# RECORDS
* * * * *

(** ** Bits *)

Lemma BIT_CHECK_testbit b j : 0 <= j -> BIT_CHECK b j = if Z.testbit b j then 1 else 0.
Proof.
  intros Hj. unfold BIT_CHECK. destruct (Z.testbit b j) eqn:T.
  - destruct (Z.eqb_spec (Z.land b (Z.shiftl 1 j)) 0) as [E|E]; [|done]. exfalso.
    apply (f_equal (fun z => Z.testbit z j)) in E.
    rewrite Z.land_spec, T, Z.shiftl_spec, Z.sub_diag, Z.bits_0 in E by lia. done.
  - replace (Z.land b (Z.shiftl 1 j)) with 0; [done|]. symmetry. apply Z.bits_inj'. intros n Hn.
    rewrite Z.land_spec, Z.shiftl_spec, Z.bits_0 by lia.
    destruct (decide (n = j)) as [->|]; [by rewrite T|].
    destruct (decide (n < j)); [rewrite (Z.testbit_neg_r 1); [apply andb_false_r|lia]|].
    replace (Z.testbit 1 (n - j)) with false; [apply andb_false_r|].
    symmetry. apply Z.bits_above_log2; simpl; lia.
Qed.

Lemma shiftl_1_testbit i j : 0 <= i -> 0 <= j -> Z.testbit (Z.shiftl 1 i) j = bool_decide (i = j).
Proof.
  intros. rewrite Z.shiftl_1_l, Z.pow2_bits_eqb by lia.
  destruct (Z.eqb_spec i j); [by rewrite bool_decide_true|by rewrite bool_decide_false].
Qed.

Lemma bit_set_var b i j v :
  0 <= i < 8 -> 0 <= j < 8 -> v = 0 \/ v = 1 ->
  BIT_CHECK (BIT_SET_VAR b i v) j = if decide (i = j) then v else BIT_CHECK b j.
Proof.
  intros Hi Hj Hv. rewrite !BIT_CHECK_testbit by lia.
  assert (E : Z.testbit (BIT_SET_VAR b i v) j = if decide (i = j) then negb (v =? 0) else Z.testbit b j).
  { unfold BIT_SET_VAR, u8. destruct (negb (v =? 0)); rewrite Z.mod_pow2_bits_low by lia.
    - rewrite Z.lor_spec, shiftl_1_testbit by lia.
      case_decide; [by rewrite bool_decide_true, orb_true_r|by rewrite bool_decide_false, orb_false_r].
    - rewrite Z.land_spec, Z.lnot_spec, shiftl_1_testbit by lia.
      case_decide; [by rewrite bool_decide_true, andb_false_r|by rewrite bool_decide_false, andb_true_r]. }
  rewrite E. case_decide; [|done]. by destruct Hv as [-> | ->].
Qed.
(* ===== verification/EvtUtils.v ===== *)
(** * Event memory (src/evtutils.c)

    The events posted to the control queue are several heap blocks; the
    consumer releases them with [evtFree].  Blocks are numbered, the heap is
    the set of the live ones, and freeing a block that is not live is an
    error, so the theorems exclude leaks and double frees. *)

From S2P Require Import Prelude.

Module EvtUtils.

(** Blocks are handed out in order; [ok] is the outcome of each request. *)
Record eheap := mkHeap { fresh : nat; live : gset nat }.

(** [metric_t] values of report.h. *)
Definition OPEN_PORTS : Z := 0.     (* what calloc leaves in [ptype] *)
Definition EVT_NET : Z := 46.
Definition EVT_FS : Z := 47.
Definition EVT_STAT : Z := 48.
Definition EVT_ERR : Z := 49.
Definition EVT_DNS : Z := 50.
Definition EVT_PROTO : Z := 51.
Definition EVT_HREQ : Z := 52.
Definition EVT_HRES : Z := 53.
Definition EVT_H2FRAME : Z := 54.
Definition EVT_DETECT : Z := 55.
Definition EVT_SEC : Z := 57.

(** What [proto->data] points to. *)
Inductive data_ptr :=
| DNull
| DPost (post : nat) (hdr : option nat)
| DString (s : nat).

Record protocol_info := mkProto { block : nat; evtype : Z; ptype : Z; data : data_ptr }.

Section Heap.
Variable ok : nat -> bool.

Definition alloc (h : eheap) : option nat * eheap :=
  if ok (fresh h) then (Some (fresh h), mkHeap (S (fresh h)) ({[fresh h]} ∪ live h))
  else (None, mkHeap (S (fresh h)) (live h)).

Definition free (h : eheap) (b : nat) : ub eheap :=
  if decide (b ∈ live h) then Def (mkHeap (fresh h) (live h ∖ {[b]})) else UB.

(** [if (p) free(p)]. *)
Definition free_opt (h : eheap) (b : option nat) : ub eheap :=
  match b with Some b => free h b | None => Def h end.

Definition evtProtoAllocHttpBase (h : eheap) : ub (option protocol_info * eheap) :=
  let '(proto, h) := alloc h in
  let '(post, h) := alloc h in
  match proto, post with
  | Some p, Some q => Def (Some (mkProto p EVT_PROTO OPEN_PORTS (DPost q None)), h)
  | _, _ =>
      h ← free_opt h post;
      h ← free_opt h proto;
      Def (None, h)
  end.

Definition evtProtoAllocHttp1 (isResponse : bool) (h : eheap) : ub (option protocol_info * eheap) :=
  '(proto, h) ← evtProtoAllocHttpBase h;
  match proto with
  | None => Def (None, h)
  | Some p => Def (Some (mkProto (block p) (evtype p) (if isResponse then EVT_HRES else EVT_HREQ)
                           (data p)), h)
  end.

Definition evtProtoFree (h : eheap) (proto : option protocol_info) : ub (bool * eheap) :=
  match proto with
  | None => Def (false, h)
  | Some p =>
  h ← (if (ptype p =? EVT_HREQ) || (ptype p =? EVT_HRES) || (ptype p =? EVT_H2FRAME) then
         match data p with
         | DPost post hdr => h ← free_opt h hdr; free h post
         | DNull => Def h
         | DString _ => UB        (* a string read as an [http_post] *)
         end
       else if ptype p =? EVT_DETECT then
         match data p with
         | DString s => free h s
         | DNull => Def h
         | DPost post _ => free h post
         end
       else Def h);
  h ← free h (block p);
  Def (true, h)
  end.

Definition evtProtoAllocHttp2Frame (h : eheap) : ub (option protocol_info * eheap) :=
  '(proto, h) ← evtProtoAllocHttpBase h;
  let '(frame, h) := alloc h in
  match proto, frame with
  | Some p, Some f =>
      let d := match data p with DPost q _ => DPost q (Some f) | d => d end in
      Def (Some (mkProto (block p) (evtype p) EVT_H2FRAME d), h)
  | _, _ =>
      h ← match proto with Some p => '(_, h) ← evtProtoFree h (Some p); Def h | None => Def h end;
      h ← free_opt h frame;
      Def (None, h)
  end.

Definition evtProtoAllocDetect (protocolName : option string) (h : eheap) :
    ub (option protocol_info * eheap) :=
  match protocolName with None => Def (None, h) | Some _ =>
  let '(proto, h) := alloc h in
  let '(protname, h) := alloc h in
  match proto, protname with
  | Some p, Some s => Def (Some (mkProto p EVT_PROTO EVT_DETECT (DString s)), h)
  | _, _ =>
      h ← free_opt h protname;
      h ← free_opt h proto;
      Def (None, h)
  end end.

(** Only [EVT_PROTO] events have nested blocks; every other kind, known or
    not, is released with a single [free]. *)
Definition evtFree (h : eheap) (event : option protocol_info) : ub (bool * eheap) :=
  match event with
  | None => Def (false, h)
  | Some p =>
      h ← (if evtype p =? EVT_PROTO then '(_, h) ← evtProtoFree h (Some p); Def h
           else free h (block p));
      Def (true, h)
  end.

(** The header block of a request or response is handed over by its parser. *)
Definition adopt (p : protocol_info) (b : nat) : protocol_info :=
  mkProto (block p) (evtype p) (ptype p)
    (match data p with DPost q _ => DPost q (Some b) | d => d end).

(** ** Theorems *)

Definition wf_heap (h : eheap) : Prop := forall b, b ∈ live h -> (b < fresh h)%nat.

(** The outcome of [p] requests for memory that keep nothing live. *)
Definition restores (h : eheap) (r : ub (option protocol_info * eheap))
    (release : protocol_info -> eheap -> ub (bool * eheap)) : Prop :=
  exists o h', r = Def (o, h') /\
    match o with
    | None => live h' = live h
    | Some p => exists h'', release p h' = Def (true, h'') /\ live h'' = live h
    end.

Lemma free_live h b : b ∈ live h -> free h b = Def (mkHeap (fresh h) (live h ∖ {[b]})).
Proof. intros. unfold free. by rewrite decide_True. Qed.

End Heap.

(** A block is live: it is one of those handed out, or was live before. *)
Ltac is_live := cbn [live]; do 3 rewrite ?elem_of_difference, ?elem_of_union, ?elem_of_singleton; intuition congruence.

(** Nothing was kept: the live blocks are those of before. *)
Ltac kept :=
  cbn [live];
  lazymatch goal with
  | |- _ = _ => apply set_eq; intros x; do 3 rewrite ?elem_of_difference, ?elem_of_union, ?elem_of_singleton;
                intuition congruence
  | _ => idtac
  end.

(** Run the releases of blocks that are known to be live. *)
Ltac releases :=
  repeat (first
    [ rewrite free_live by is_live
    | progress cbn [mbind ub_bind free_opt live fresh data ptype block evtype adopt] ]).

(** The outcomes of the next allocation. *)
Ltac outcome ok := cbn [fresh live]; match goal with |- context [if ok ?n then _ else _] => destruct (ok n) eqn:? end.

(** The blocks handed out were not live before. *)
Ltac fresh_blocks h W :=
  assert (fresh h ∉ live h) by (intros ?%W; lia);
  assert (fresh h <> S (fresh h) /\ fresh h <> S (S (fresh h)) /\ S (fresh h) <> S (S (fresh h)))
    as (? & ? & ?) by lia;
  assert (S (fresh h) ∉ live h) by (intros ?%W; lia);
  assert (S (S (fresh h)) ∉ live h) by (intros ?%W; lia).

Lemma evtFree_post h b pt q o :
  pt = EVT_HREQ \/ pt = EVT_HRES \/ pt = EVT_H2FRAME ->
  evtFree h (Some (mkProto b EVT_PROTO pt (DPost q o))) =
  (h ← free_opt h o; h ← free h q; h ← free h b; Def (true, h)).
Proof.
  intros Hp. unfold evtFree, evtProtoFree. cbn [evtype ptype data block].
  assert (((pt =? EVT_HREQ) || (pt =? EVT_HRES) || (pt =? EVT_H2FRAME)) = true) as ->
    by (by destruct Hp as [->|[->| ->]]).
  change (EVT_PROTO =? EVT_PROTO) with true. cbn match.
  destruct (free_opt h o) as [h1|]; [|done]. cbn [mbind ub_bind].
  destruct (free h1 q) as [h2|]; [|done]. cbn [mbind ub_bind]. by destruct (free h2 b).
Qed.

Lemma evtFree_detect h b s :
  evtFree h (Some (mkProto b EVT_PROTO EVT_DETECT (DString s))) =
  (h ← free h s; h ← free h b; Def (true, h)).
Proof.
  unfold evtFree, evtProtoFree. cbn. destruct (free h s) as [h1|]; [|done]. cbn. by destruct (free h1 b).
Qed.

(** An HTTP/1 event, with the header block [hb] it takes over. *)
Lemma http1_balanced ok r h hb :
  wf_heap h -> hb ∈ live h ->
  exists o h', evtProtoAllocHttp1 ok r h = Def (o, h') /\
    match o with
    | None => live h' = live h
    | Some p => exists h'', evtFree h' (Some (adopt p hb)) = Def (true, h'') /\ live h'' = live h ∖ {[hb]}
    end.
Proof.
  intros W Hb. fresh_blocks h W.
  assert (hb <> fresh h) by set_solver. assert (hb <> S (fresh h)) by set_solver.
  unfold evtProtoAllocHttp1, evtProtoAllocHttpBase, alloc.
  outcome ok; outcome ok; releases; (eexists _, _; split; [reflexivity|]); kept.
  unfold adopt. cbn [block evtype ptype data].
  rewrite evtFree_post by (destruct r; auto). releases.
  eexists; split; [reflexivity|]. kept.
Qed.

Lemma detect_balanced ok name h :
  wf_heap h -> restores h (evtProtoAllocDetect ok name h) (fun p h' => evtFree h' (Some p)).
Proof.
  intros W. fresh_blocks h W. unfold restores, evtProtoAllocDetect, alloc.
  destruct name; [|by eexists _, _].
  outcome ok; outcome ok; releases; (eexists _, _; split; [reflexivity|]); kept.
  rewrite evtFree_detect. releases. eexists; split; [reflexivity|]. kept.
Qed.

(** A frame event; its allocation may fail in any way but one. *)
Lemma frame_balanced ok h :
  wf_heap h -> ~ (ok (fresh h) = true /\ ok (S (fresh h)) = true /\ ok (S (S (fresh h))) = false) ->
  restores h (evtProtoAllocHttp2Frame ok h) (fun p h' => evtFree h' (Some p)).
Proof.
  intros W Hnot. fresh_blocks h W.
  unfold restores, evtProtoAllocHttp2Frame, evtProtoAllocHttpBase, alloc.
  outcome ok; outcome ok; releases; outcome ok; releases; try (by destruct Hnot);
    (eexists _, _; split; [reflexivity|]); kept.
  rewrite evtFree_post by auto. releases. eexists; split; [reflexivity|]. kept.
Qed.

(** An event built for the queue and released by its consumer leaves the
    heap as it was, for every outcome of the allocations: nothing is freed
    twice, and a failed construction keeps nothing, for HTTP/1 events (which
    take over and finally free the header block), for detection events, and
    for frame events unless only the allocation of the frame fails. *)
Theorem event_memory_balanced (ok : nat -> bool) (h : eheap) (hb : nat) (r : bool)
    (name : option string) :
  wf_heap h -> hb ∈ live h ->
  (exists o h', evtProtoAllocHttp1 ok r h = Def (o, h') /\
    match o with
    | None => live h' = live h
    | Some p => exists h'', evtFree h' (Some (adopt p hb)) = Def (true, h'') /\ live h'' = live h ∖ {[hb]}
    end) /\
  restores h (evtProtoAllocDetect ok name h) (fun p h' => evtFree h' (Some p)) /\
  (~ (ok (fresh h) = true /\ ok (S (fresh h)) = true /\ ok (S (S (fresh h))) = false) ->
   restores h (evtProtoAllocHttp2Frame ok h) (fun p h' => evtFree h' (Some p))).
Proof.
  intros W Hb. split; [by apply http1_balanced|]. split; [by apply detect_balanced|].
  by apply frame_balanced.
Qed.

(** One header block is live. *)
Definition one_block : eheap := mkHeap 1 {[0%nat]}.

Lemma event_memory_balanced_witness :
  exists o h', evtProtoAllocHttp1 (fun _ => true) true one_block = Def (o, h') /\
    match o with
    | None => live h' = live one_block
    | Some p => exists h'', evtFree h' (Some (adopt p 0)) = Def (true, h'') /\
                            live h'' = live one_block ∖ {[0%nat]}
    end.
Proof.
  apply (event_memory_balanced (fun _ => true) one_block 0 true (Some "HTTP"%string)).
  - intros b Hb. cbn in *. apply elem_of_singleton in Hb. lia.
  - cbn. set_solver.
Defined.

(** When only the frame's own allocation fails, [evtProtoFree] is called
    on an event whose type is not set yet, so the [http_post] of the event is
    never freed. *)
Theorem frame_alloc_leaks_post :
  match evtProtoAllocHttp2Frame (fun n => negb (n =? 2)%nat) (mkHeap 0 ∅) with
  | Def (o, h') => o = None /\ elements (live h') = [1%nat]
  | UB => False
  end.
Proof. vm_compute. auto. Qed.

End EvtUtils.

* * * * *

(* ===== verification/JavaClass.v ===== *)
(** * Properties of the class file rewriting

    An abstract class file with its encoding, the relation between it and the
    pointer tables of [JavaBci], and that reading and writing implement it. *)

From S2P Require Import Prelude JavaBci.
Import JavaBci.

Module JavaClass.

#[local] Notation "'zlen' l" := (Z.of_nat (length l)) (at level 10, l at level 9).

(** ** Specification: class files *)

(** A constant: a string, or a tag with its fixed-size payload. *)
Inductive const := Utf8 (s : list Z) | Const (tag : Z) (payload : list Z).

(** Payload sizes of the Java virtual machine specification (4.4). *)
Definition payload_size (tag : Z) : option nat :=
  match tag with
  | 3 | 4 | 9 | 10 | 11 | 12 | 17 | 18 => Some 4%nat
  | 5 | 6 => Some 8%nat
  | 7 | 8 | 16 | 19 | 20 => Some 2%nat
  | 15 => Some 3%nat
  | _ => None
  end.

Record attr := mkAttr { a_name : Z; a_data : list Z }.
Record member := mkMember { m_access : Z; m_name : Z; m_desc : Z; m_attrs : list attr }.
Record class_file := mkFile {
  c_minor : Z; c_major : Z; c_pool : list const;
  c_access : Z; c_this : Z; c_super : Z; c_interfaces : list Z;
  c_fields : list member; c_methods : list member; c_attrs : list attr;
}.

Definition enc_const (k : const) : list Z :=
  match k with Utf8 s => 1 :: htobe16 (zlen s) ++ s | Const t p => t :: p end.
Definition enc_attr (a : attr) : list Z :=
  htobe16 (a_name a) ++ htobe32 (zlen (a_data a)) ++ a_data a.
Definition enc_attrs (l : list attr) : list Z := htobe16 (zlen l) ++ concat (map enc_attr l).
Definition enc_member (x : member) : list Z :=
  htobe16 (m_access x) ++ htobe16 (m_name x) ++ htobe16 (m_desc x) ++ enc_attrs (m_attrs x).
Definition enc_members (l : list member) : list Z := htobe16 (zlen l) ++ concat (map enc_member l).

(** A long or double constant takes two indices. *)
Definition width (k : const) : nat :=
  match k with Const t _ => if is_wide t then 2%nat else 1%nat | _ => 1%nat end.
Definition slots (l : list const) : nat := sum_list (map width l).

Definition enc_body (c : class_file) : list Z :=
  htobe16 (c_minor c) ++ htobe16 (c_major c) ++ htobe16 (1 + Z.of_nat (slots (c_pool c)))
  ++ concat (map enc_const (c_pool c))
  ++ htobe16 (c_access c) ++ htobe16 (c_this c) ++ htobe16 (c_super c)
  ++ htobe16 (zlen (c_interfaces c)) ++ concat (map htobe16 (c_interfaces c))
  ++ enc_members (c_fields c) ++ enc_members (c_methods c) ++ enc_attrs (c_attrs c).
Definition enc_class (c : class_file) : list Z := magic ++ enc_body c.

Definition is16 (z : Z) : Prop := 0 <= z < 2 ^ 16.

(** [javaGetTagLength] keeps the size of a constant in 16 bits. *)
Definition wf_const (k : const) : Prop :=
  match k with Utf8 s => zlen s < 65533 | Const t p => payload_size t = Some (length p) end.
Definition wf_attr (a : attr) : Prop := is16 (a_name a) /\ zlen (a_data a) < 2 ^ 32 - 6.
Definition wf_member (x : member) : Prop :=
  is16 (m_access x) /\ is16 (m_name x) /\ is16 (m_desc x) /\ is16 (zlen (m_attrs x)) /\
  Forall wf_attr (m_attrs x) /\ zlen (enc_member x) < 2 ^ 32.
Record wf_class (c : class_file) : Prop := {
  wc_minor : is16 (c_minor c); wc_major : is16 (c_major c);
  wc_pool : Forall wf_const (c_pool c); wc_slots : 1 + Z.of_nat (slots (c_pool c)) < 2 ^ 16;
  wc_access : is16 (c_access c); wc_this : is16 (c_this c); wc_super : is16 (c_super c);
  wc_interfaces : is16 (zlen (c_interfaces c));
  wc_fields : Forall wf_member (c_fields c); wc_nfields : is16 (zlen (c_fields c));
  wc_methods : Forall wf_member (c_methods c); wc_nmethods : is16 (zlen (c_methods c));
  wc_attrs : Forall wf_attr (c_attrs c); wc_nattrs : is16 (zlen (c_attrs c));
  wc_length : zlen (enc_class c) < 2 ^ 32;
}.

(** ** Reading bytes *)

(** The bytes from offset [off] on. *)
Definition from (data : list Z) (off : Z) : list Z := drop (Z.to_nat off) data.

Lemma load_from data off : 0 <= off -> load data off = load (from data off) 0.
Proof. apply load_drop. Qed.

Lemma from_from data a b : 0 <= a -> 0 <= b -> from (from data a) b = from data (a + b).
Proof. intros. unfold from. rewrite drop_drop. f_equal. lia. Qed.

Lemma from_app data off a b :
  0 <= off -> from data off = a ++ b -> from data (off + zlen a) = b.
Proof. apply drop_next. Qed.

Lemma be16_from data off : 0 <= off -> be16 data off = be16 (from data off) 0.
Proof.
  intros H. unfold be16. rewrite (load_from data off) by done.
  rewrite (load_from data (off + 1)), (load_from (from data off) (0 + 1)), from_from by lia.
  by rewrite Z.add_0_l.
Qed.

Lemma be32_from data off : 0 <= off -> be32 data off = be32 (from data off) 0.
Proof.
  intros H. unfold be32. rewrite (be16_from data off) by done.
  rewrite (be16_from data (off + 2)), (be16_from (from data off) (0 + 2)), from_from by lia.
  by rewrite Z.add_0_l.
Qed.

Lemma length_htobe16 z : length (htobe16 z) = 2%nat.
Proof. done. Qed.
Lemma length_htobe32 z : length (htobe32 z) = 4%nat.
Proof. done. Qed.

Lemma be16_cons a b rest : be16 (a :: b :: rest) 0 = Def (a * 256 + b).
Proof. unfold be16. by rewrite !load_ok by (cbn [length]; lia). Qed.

* * * * *

# WHAT YOU NEED TO DO
All lines above between those holding "Definition EVT_DNS : Z := 50." and "else (None, mkHeap (S (fresh h)) (live h)).", inclusive, must be set down unchanged, and no other line may be included.

# OUTPUT FOR THIS TASK
Definition EVT_DNS : Z := 50.
Definition EVT_PROTO : Z := 51.
Definition EVT_HREQ : Z := 52.
Definition EVT_HRES : Z := 53.
Definition EVT_H2FRAME : Z := 54.
Definition EVT_DETECT : Z := 55.
Definition EVT_SEC : Z := 57.

(** What [proto->data] points to. *)
Inductive data_ptr :=
| DNull
| DPost (post : nat) (hdr : option nat)
| DString (s : nat).

Record protocol_info := mkProto { block : nat; evtype : Z; ptype : Z; data : data_ptr }.

Section Heap.
Variable ok : nat -> bool.

Definition alloc (h : eheap) : option nat * eheap :=
  if ok (fresh h) then (Some (fresh h), mkHeap (S (fresh h)) ({[fresh h]} ∪ live h))
  else (None, mkHeap (S (fresh h)) (live h)).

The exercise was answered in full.